A material-based definition of success discards most of humankind. Millions of people round the world are trapped in lives with few choices or opportunities to change them. Can we call that failure? In 1999 I went to Bangladesh, one of the poorest countries in the world. It was my first trip to a developing country and, before I went, I was asked if I was ready for the culture shock. I replied that I am easily upset but that I cannot for ever wear blinkers. In the event, I was amazed to discover that I was not upset, but moved by the courage, energy and dignity of those I met. As many others have testified, it was on re-entry to my own country that the culture shock kicked in. When the general standard of living is low, the struggle to surmount it is a communal one. It is making comparisons in an unequal society that lowers self-esteem, and leads to a sense of failure. Poverty is more shameful and oppressive in a generally wealthy culture.

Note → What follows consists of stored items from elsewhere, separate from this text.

Lemma strings_from_string cur s l :
  Forall (λ c, c ≠ 0) s → strings_from cur (s ++ l) = strings_from (cur ++ s) l.
Proof.
  intros F. revert cur. induction F as [|c s Hc F IH]; intros cur; [by rewrite app_nil_r|].
  cbn [app strings_from]. rewrite (proj2 (Z.eqb_neq c 0)) by done. by rewrite IH, <- app_assoc.
Qed.

Lemma strings_from_concat ss r :
  Forall string_ok ss → strings_from [] (concat (List.map (λ s, s ++ [0]) ss) ++ 0 :: r) = Some (ss, r).
Proof.
  induction 1 as [|s ss [Hs F] _ IH]; [done|]. cbn [List.map concat]. rewrite <- !app_assoc.
  rewrite strings_from_string by done. cbn [app strings_from]. cbn [Z.eqb]. destruct s as [|c s]; [done|].
  by rewrite IH.
Qed.

(** Reading back a packed set. *)
Lemma pack_parse ss r : Forall string_ok ss → parse_string_set (pack ss ++ r) = Some (ss, r).
Proof.
  intros F. destruct ss as [|s ss]; [done|]. pose proof (strings_from_concat (s :: ss) r F) as E.
  unfold pack. rewrite <- app_assoc. cbn [app]. inversion F as [|? ? [Hs Fs] _]; subst.
  destruct s as [|c s]; [done|]. inversion Fs; subst. cbn [List.map concat app] in E |- *.
  unfold parse_string_set. destruct c; [done|exact E..].
Qed.

Fixpoint field_refs (f : FIELD) : list Z :=
  match f with Str n => [n] | Sub fs => flat_map field_refs fs | _ => [] end.
Fixpoint field_handles (f : FIELD) : list Z :=
  match f with Hnd h => [h] | Sub fs => flat_map field_handles fs | _ => [] end.

(** A table is sound: its array is one string set, and its fields name the strings
    1, 2, 3 and so on, each once. *)
Definition table_ok (t : TABLE) (ss : list (list Z)) : Prop :=
  0 <= Type_ t < 256 ∧ Forall string_ok ss ∧ Strings t = pack ss ∧
  flat_map field_refs (Base t) = List.map Z.of_nat (seq 1 (length ss)).

(** The strings of the tables. *)
Definition board_strings (DATE : list Z) : list (list (list Z)) :=
  let w := List.map chars in
  [[chars "MikroTik"; chars "2026.325.2012"; DATE];
   w ["MikroTik"; "CCR2004-1G-2XS-PCIe"; "1.0"; "Not Set"; "CCR2004-1G-2XS-PCIe"; "Cloud Core Router"]%string;
   w ["MikroTik"; "CCR2004-1G-2XS-PCIe"; "1.0"; "Not Set"; "Not Set"; "PCIe Slot"]%string;
   w ["MikroTik"; "1.0"; "Not Set"; "Not Set"]%string;
   w ["SoC"; "Annapurna Labs"; "Alpine V2 AL52400"; "Not Set"; "Not Set"; "AL52400"]%string;
   w ["L1 Instruction Cache"]%string; w ["L1 Data Cache"]%string; w ["L2 Cache"]%string;
   w ["Ethernet 1GbE"; "1GbE RJ45"]%string; w ["SFP28 Port 1"; "25GbE SFP28"]%string;
   w ["SFP28 Port 2"; "25GbE SFP28"]%string; [];
   w ["Onboard"; "Bank 0"; "Not Set"; "Not Set"; "Not Set"; "Not Set"]%string; []; []].

Definition string_okb (s : list Z) : bool := bool_decide (s ≠ []) && forallb (λ c, negb (c =? 0)) s.

Lemma string_okb_spec s : string_okb s = true → string_ok s.
Proof.
  intros [E F]%andb_prop. split; [by apply bool_decide_eq_true in E|]. rewrite forallb_forall in F.
  apply list.Forall_forall. intros c Hc. apply list_elem_of_In, F in Hc. by destruct (Z.eqb_spec c 0).
Qed.

Lemma strings_okb_spec ss : forallb string_okb ss = true → Forall string_ok ss.
Proof.
  intros F. rewrite forallb_forall in F. apply list.Forall_forall. intros s Hs.
  by apply string_okb_spec, F, list_elem_of_In.
Qed.

Lemma tables_sound DATE : string_ok DATE → Forall2 table_ok (mSmbiosTables DATE) (board_strings DATE).
Proof.
  intros D. unfold mSmbiosTables, board_strings. apply Forall2_cons.
  - split_and!; [vm_compute; congruence..| | |reflexivity].
    + do 2 (apply Forall_cons; [by apply string_okb_spec|]). by apply Forall_cons.
    + cbn [Strings mType0]. unfold array, TYPE0_STRINGS, pack, lit. cbn [List.map concat].
      by rewrite ?app_nil_r, <- ?app_assoc.
  - repeat (apply Forall2_cons;
      [split_and!; [vm_compute; congruence..|by apply strings_okb_spec|reflexivity|reflexivity]|]).
    done.
Qed.

(** Handles: the tables that ask for one ask for different ones, and every handle
    in a field is that of a table of the type the field is for. *)
Definition own_handles (ts : list TABLE) : list Z :=
  List.filter (λ h, negb (h =? SMBIOS_HANDLE_PI_RESERVED)) (List.map Handle ts).

Lemma handles_distinct DATE : NoDup (own_handles (mSmbiosTables DATE)).
Proof. apply (bool_decide_unpack _). by vm_compute. Qed.

Definition handle_types (ts : list TABLE) (t : TABLE) : list (option Z) :=
  List.map (λ h, option_map Type_ (List.find (λ t', Handle t' =? h) ts)) (flat_map field_handles (Base t)).

(** The board is in the chassis, the processor has the three caches, and the
    memory device and the address range belong to the memory array. *)
Lemma handles_resolve DATE :
  List.map (λ t, (Type_ t, handle_types (mSmbiosTables DATE) t))
    (List.filter (λ t, negb (bool_decide (flat_map field_handles (Base t) = []))) (mSmbiosTables DATE)) =
  [(EFI_SMBIOS_TYPE_BASEBOARD_INFORMATION, [Some EFI_SMBIOS_TYPE_SYSTEM_ENCLOSURE]);
   (EFI_SMBIOS_TYPE_PROCESSOR_INFORMATION, repeat (Some EFI_SMBIOS_TYPE_CACHE_INFORMATION) 3);
   (EFI_SMBIOS_TYPE_MEMORY_DEVICE, [Some EFI_SMBIOS_TYPE_PHYSICAL_MEMORY_ARRAY]);
   (EFI_SMBIOS_TYPE_MEMORY_ARRAY_MAPPED_ADDRESS, [Some EFI_SMBIOS_TYPE_PHYSICAL_MEMORY_ARRAY])].
Proof. reflexivity. Qed.

Lemma raw_parse `{SmBiosLayout} t ss :
  table_ok t ss → parse_raw (raw t) = Some (Type_ t, image (Type_ t) (Base t), (ss, [])).
Proof.
  intros (_ & F & E & _). pose proof (sizeof_fits (Type_ t)) as R. pose proof (image_size (Type_ t) (Base t)) as S.
  unfold parse_raw, raw. set (n := sizeof_table (Type_ t)) in *.
  change (rd ([Type_ t; n] ++ ?x) 0) with (Some (Type_ t)). change (rd ([Type_ t; n] ++ ?x) 1) with (Some n).
  cbn [mbind option_bind].
  set (pre := [Type_ t; n] ++ le_bytes 2 (Handle t)). assert (length pre = 4%nat) as P by done.
  change ([Type_ t; n] ++ le_bytes 2 (Handle t) ++ ?x) with (pre ++ x).
  rewrite rdn_eq by (rewrite ?length_app; lia). cbn [mbind option_bind].
  rewrite drop_app_length' by (rewrite P; lia). rewrite take_app_length' by lia.
  rewrite app_assoc, drop_app_length' by (rewrite length_app; lia).
  rewrite E, <- (app_nil_r (pack ss)), pack_parse by done. done.
Qed.

(** ** The protocol's promises *)

Record SM_REC := mkRec { rec_handle : Z; rec_type : Z; rec_body : list Z; rec_strings : list (list Z) }.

It is in Britain that I have witnessed more of that “learned hopelessness” – but, surprisingly, not generally among refugees, despite the fact that in many cases they have access to less help than those born here. Refugees have learnt to survive and have had the courage and energy to leave and start again. No, the hopelessness is to be found more generally among those stuck in generations of unemployment and dependence on benefits. It is not one-off mistakes that do the damage, but the inability to recover – the “staying down”. And it is our glittering success culture that helps to keep us there.